Nothing in the records should change; write them all out again.

Stored items:
_ _ _ _ _

(** *** Loading *)

(** C10: loading returns a ledger in every case (the result type has no
    exception); when the file is absent, cannot be read or parsed, or holds
    no JSON object, the ledger is the empty one with two fresh timestamps, and
    no URL is seen in it. *)
Theorem load_resets_on_failure (f : File) (n : nat) :
  (forall data, f <> Object data) ->
  _load_seen_articles clock isoformat f n
  = ({| created_at := Some (isoformat (clock n));
        last_updated := Some (isoformat (clock (S n)));
        articles := Some ∅ |}, S (S n)) /\
  forall url, is_article_seen url (init clock isoformat f n) = false.
Proof.
  intros Hf.
  assert (_load_seen_articles clock isoformat f n
          = (new_ledger clock isoformat n, S (S n))) as Hload.
  { destruct f; try reflexivity. by destruct (Hf data). }
  split; [done|]. intros url. unfold init. rewrite Hload. reflexivity.
Qed.

(** A readable ledger file is taken as it is. *)
Lemma load_object (data : Ledger) (n : nat) :
  _load_seen_articles clock isoformat (Object data) n = (data, n).
Proof. reflexivity. Qed.

End Ledger.

(** *** The ledger on the sample data *)

Section LedgerSamples.
Import Py ArticleStorage.

Abbreviation sample_mark :=
  (mark_article_seen Samples.clock Samples.isoformat Samples.write_ok).
Abbreviation sample_cleanup :=
  (cleanup_old_articles Samples.clock Samples.isoformat Samples.fromisoformat
     Samples.write_ok).

Lemma mark_seen_twice_witness :
  let url := "https://bank.example/a" in
  let st1 := sample_mark url (Some "Bank launches assistant") Samples.empty_storage in
  let st2 := sample_mark url None st1 in
  get_seen_articles st1 !! url ≫= seen_count = Some 1 /\
  is_article_seen url st1 = true /\
  get_seen_articles st2 !! url ≫= seen_count = Some 2 /\
  is_article_seen url st2 = true.
Proof. apply mark_seen_twice. reflexivity. Defined.

(** C3 fails on the code: the article was first seen on 2024-01-01; a second
    sighting on 2025-06-01 rewrites the entry, so that its first-seen date
    becomes 2025-06-01T12:00:00 and its title that of the second call.  A
    cleanup of entries older than 30 days, which removes the entry before
    the second sighting, keeps it afterwards. *)
Theorem repeat_sighting_resets_first_seen :
  let url := "https://bank.example/a" in
  let st := sample_mark url None Samples.old_storage in
  get_seen_articles Samples.old_storage !! url
  = Some {| title := Some "Bank launches assistant";
            first_seen := Some "2024-01-01T00:00:00";
            seen_count := Some 1 |} /\
  get_seen_articles st !! url
  = Some {| title := None;
            first_seen := Some "2025-06-01T12:00:00";
            seen_count := Some 2 |} /\
  is_article_seen url (sample_cleanup 30 Samples.old_storage) = false /\
  is_article_seen url (sample_cleanup 30 st) = true.
Proof. repeat split; vm_compute; reflexivity. Qed.

(** A cleanup of entries older than 60 days on 2025-06-01: the entry of 2024,
    the one whose date does not parse and the one with a UTC offset go; the
    entry of 2025-05-01 stays. *)
Example cleanup_mixed :
  let st := sample_cleanup 60 Samples.mixed_storage in
  is_article_seen "https://bank.example/a" st = false /\
  is_article_seen "https://bank.example/b" st = false /\
  is_article_seen "https://bank.example/c" st = true /\
  is_article_seen "https://bank.example/d" st = false.
Proof. repeat split; vm_compute; reflexivity. Qed.

(** With [days_old = 10000] the entries of 2024 and of 2025-05-01 both stay;
    the two entries without a usable date go all the same. *)
Example cleanup_mixed_10000 :
  let st := sample_cleanup 10000 Samples.mixed_storage in
  is_article_seen "https://bank.example/a" st = true /\
  is_article_seen "https://bank.example/b" st = false /\
  is_article_seen "https://bank.example/c" st = true /\
  is_article_seen "https://bank.example/d" st = false.
Proof. repeat split; vm_compute; reflexivity. Qed.

(** With [days_old = 0] both dated entries go as well. *)
Example cleanup_mixed_0 :
  get_seen_articles (sample_cleanup 0 Samples.mixed_storage) = ∅.
Proof. apply map_eq. intros url. rewrite lookup_empty.
  rewrite (cleanup_lookup Samples.clock Samples.isoformat Samples.fromisoformat
             Samples.write_ok 0 (Samples.clock 0)); [|reflexivity].
  unfold Samples.mixed_storage, Samples.storage_of, get_seen_articles. simpl.
  repeat (rewrite lookup_insert; case_decide; [reflexivity|]).
  by rewrite lookup_empty.
Qed.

_ _ _ _ _

### Answer section
(** *** Loading *)

(** C10: loading returns a ledger in every case (the result type has no
    exception); when the file is absent, cannot be read or parsed, or holds
    no JSON object, the ledger is the empty one with two fresh timestamps, and
    no URL is seen in it. *)
Theorem load_resets_on_failure (f : File) (n : nat) :
  (forall data, f <> Object data) ->
  _load_seen_articles clock isoformat f n
  = ({| created_at := Some (isoformat (clock n));
        last_updated := Some (isoformat (clock (S n)));
        articles := Some ∅ |}, S (S n)) /\
  forall url, is_article_seen url (init clock isoformat f n) = false.
Proof.
  intros Hf.
  assert (_load_seen_articles clock isoformat f n
          = (new_ledger clock isoformat n, S (S n))) as Hload.
  { destruct f; try reflexivity. by destruct (Hf data). }
  split; [done|]. intros url. unfold init. rewrite Hload. reflexivity.
Qed.

(** A readable ledger file is taken as it is. *)
Lemma load_object (data : Ledger) (n : nat) :
  _load_seen_articles clock isoformat (Object data) n = (data, n).
Proof. reflexivity. Qed.

End Ledger.

(** *** The ledger on the sample data *)

Section LedgerSamples.
Import Py ArticleStorage.

Abbreviation sample_mark :=
  (mark_article_seen Samples.clock Samples.isoformat Samples.write_ok).
Abbreviation sample_cleanup :=
  (cleanup_old_articles Samples.clock Samples.isoformat Samples.fromisoformat
     Samples.write_ok).

Lemma mark_seen_twice_witness :
  let url := "https://bank.example/a" in
  let st1 := sample_mark url (Some "Bank launches assistant") Samples.empty_storage in
  let st2 := sample_mark url None st1 in
  get_seen_articles st1 !! url ≫= seen_count = Some 1 /\
  is_article_seen url st1 = true /\
  get_seen_articles st2 !! url ≫= seen_count = Some 2 /\
  is_article_seen url st2 = true.
Proof. apply mark_seen_twice. reflexivity. Defined.

(** C3 fails on the code: the article was first seen on 2024-01-01; a second
    sighting on 2025-06-01 rewrites the entry, so that its first-seen date
    becomes 2025-06-01T12:00:00 and its title that of the second call.  A
    cleanup of entries older than 30 days, which removes the entry before
    the second sighting, keeps it afterwards. *)
Theorem repeat_sighting_resets_first_seen :
  let url := "https://bank.example/a" in
  let st := sample_mark url None Samples.old_storage in
  get_seen_articles Samples.old_storage !! url
  = Some {| title := Some "Bank launches assistant";
            first_seen := Some "2024-01-01T00:00:00";
            seen_count := Some 1 |} /\
  get_seen_articles st !! url
  = Some {| title := None;
            first_seen := Some "2025-06-01T12:00:00";
            seen_count := Some 2 |} /\
  is_article_seen url (sample_cleanup 30 Samples.old_storage) = false /\
  is_article_seen url (sample_cleanup 30 st) = true.
Proof. repeat split; vm_compute; reflexivity. Qed.

(** A cleanup of entries older than 60 days on 2025-06-01: the entry of 2024,
    the one whose date does not parse and the one with a UTC offset go; the
    entry of 2025-05-01 stays. *)
Example cleanup_mixed :
  let st := sample_cleanup 60 Samples.mixed_storage in
  is_article_seen "https://bank.example/a" st = false /\
  is_article_seen "https://bank.example/b" st = false /\
  is_article_seen "https://bank.example/c" st = true /\
  is_article_seen "https://bank.example/d" st = false.
Proof. repeat split; vm_compute; reflexivity. Qed.

(** With [days_old = 10000] the entries of 2024 and of 2025-05-01 both stay;
    the two entries without a usable date go all the same. *)
Example cleanup_mixed_10000 :
  let st := sample_cleanup 10000 Samples.mixed_storage in
  is_article_seen "https://bank.example/a" st = true /\
  is_article_seen "https://bank.example/b" st = false /\
  is_article_seen "https://bank.example/c" st = true /\
  is_article_seen "https://bank.example/d" st = false.
Proof. repeat split; vm_compute; reflexivity. Qed.

(** With [days_old = 0] both dated entries go as well. *)
Example cleanup_mixed_0 :
  get_seen_articles (sample_cleanup 0 Samples.mixed_storage) = ∅.
Proof. apply map_eq. intros url. rewrite lookup_empty.
  rewrite (cleanup_lookup Samples.clock Samples.isoformat Samples.fromisoformat
             Samples.write_ok 0 (Samples.clock 0)); [|reflexivity].
  unfold Samples.mixed_storage, Samples.storage_of, get_seen_articles. simpl.
  repeat (rewrite lookup_insert; case_decide; [reflexivity|]).
  by rewrite lookup_empty.
Qed.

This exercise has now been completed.